- **Goal of the exercise**: Print exactly the lines below between the line holding "(forall w1 w2, check_seen" and the line holding "decode_status (required_fields 31)", inclusive, and nothing more.
(Data for analysis begins)
(* ===== verification/PbEdges.v ===== *)
(** * nanopb: messages that the code does not handle as it says

    Four behaviours of src/bubble/Pods/nanopb/ that its comments or the wire format
    exclude: a message with 32 required fields, an int32 that is negative, a message
    that ends within a key, and a submessage of proto3 that holds an array. *)

From Stdlib Require Import ZArith Lia String.
From stdpp Require Import base list option gmap.
From S2P Require Import Prelude ByteMem Pb PbWire PbEncode PbDecode PbSafe PbValue.

#[local] Existing Instance no_user.
#[local] Open Scope Z_scope.

(** * Definitions *)

(** [n] required fields of type uint8_t, with the tags from 1, and a message that has
    all of them. *)
Definition required_fields (n : nat) : list pb_field_t :=
  map (fun i => mk_field (Z.of_nat i) 0x01 0 0 1 0 PTR_NULL) (seq 1 n) ++ [PB_LAST_FIELD].

Definition required_wire (n : nat) : bytes := concat (map (fun i => wire_key (Z.of_nat i) 0 ++ [7]) (seq 1 n)).

(** Decodes [w] at 1000 into a structure of [size] bytes at 3000; the result is the
    status, where there is one. *)
Definition decode_status (fields : list pb_field_t) (size : Z) (w : bytes) : option bool :=
  (fun r => r.1.1) <$> pb_decode 0 1 2 (pb_istream_from_buffer 1000 (zlen w)) fields 3000
    (region 1000 w ∪ region 3000 (zrepeat size 0)).

(** A message with one optional field. *)
Definition optional_field : list pb_field_t := [mk_field 1 0x11 0 0 1 0 PTR_NULL; PB_LAST_FIELD].

(** [struct Nums { pb_size_t vals_count; uint32_t vals[2]; }], and a structure of
    proto3 that holds one. *)
Definition nums_fields : list pb_field_t := [mk_field 1 0x21 4 (-4) 4 2 PTR_NULL; PB_LAST_FIELD].
Definition holder_fields : list pb_field_t := [mk_field 1 0x17 0 0 12 0 (PTR_SUBMSG nums_fields); PB_LAST_FIELD].
Definition nums_struct : bytes := [2; 0; 0; 0; 0; 0; 0; 0; 5; 0; 0; 0].

(** What pb_encode writes of the structure at 1000. *)
Definition encoded (fields : list pb_field_t) : option (bool * option bytes) :=
  (fun '(ok, s, m) => (ok, load_bytes (Z.to_nat (bytes_written s)) m 2000)) <$>
  pb_encode 2 (pb_ostream_from_buffer 2000 20) fields 1000 (region 1000 nums_struct ∪ region 2000 (zrepeat 20 0)).

(** * Theorems *)

(** The check of 32 required fields shifts a word by its width when the first word of
    [fields_seen] is full, as it is when all the fields are there: pb_decode of the
    complete message is undefined, while it accepts 31 or 33 fields and rejects a
    message that lacks one. *)
Theorem pb_decode_32_required :
  (forall w1 w2, check_seen 32 [w1; w2] = if w1 =? 0xffffffff then None else Some false) /\
  decode_status (required_fields 32) 32 (required_wire 32) = None /\
  decode_status (required_fields 32) 32 (required_wire 31) = Some false /\
  decode_status (required_fields 31) 31 (required_wire 31) = Some true /\
  decode_status (required_fields 33) 33 (required_wire 33) = Some true.
Proof.
  split; [|split; [|split; [|split]]]; [|vm_compute; reflexivity..].
  intros w1 w2. unfold check_seen. rewrite (Z.eqb_sym w1).
  change (forallb _ (take _ [w1; w2])) with ((0xffffffff =? w1) && true). rewrite andb_true_r. by destruct (_ =? w1).
Qed.

Lemma parse_long n k v rest : 128 ^ Z.of_nat n <= v -> (n < k)%nat -> parse_varint n (base128 k v ++ rest) = None.
Proof.
  revert k v. induction n as [|n IH]; intros k v Hv Hk; [by destruct (base128 k v ++ rest)|].
  destruct k as [|k]; [lia|]. rewrite Nat2Z.inj_succ, Z.pow_succ_r in Hv by lia. cbn [base128].
  assert (Hp : 0 < 128 ^ Z.of_nat n) by (apply Z.pow_pos_nonneg; lia).
  rewrite (proj2 (Z.ltb_ge v 128)) by lia. cbn [app parse_varint]. pose proof (Z.mod_pos_bound v 128 ltac:(lia)).
  rewrite (proj2 (Z.ltb_ge _ 128)) by lia. rewrite IH; [done| |lia]. apply Z.div_le_lower_bound; lia.
Qed.

(** A negative int32 is encoded as a varint of ten bytes, sign extended to 64 bits.
    pb_decode_varint32, documented to read int32 fields, fails on it; pb_decode_varint
    reads it. *)
Theorem pb_decode_varint32_negative inp s rest m v : - 2 ^ 31 <= v < 0 ->
  content inp s (varint (v mod 2 ^ 64) ++ rest) -> inp ⊆ m ->
  (exists s', pb_decode_varint32 s m = Some ((None, s'), m)) /\
  (exists s', pb_decode_varint s m = Some ((Some (v mod 2 ^ 64), s'), m)).
Proof.
  intros Hv Hc Hm. assert (Ev : v mod 2 ^ 64 = v + 2 ^ 64) by (symmetry; apply (Z.mod_unique _ _ (-1)); lia). split.
  - pose proof (pb_decode_varint32_spec _ _ _ _ Hc Hm) as H. unfold decodes_varint, varint in H.
    rewrite parse_long in H by lia. destruct H as (pre & r & e & -> & _). by eexists.
  - rewrite (dec_varint _ _ _ _ _ Hc Hm) by (unfold is_u; lia). by eexists.
Qed.

Lemma pb_decode_varint32_negative_witness :
  (exists s', pb_decode_varint32 (pb_istream_from_buffer 1000 10) (region 1000 (varint ((-1) mod 2 ^ 64))) =
     Some ((None, s'), region 1000 (varint ((-1) mod 2 ^ 64)))) /\
  (exists s', pb_decode_varint (pb_istream_from_buffer 1000 10) (region 1000 (varint ((-1) mod 2 ^ 64))) =
     Some ((Some ((-1) mod 2 ^ 64), s'), region 1000 (varint ((-1) mod 2 ^ 64)))).
Proof.
  apply (pb_decode_varint32_negative (region 1000 (varint ((-1) mod 2 ^ 64))) (pb_istream_from_buffer 1000 10) []); [lia| |done].
  split; [done|]. split; [by vm_compute|]. split; [by vm_compute|]. split; [by vm_compute|].
  vm_compute. repeat constructor; unfold is_u; discriminate.
Defined.

(** C40. At the end of a message pb_decode_tag returns false and sets eof; it does the same
    where the stream ends within a key, so that pb_decode accepts a message that has
    been cut there, though it rejects one cut elsewhere. *)
Theorem pb_decode_tag_truncated :
  (forall inp s b m, content inp s [b] -> inp ⊆ m -> 128 <= b ->
     exists s', pb_decode_tag s m = Some ((false, 0, 0, true, s'), m)) /\
  (forall inp s m, content inp s [] -> inp ⊆ m -> exists s', pb_decode_tag s m = Some ((false, 0, 0, true, s'), m)) /\
  decode_status optional_field 1 [8; 7; 0x80] = Some true /\ decode_status optional_field 1 [8; 7; 8] = Some false.
Proof.
  split; [|split; [|split; vm_compute; reflexivity]].
  - intros inp s b m Hc Hm Hb. pose proof Hc as (_ & _ & _ & _ & Hok). apply Forall_cons in Hok as [Hbyte _].
    pose proof (content_skip inp s [b] [] Hc) as Hc1. change (zlen [b]) with 1 in Hc1.
    unfold pb_decode_tag, pb_decode_varint32. unfold sbind at 1 2. rewrite (pb_readbyte_spec _ _ _ _ Hc Hm).
    pose proof (land_80 b Hbyte) as H80. rewrite (proj2 (Z.ltb_ge b 128)) in H80 by lia. cbn [negb] in H80. bool_simpl.
    rewrite (proj2 (Z.eqb_neq _ _) H80). cbn [varint_groups]. change (7 >=? 32) with false. cbv iota. unfold sbind.
    rewrite (pb_readbyte_spec _ _ _ _ Hc1 Hm). destruct Hc1 as (_ & Hb1 & _). unfold sret. cbn [bytes_left PB_SET_IERROR].
    destruct (ierrmsg (skip s 1)); cbn [bytes_left] in Hb1 |- *; rewrite Hb1; by eexists.
  - intros inp s m Hc Hm. unfold pb_decode_tag, pb_decode_varint32, sbind. rewrite (pb_readbyte_spec _ _ _ _ Hc Hm).
    destruct Hc as (_ & Hb & _). unfold sret. cbn [bytes_left PB_SET_IERROR].
    destruct (ierrmsg s); cbn [bytes_left]; rewrite Hb; by eexists.
Qed.

(** A singular submessage of proto3 is written unless all its fields have their default
    values. pb_check_proto3_default_value looks at the first element of an array and
    not at its count: a submessage whose array holds 0 and 5 has four bytes on the wire
    by itself, and none within a message, which the wire format gives six bytes. The
    table is one that the encoder's theorem leaves out. *)
Theorem pb_encode_drops_array :
  encoded nums_fields = Some (true, Some [10; 2; 0; 5]) /\ encoded holder_fields = Some (true, Some []) /\
  message (region 1000 nums_struct) 2 holder_fields 1000 = emit [10; 4; 10; 2; 0; 5] /\
  all_fields implicit_ok holder_fields = false.
Proof. vm_compute. by split_and!. Qed.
(Data for analysis ends)
- **Solution for this exercise**:
  (forall w1 w2, check_seen 32 [w1; w2] = if w1 =? 0xffffffff then None else Some false) /\
  decode_status (required_fields 32) 32 (required_wire 32) = None /\
  decode_status (required_fields 32) 32 (required_wire 31) = Some false /\
  decode_status (required_fields 31) 31 (required_wire 31) = Some true /\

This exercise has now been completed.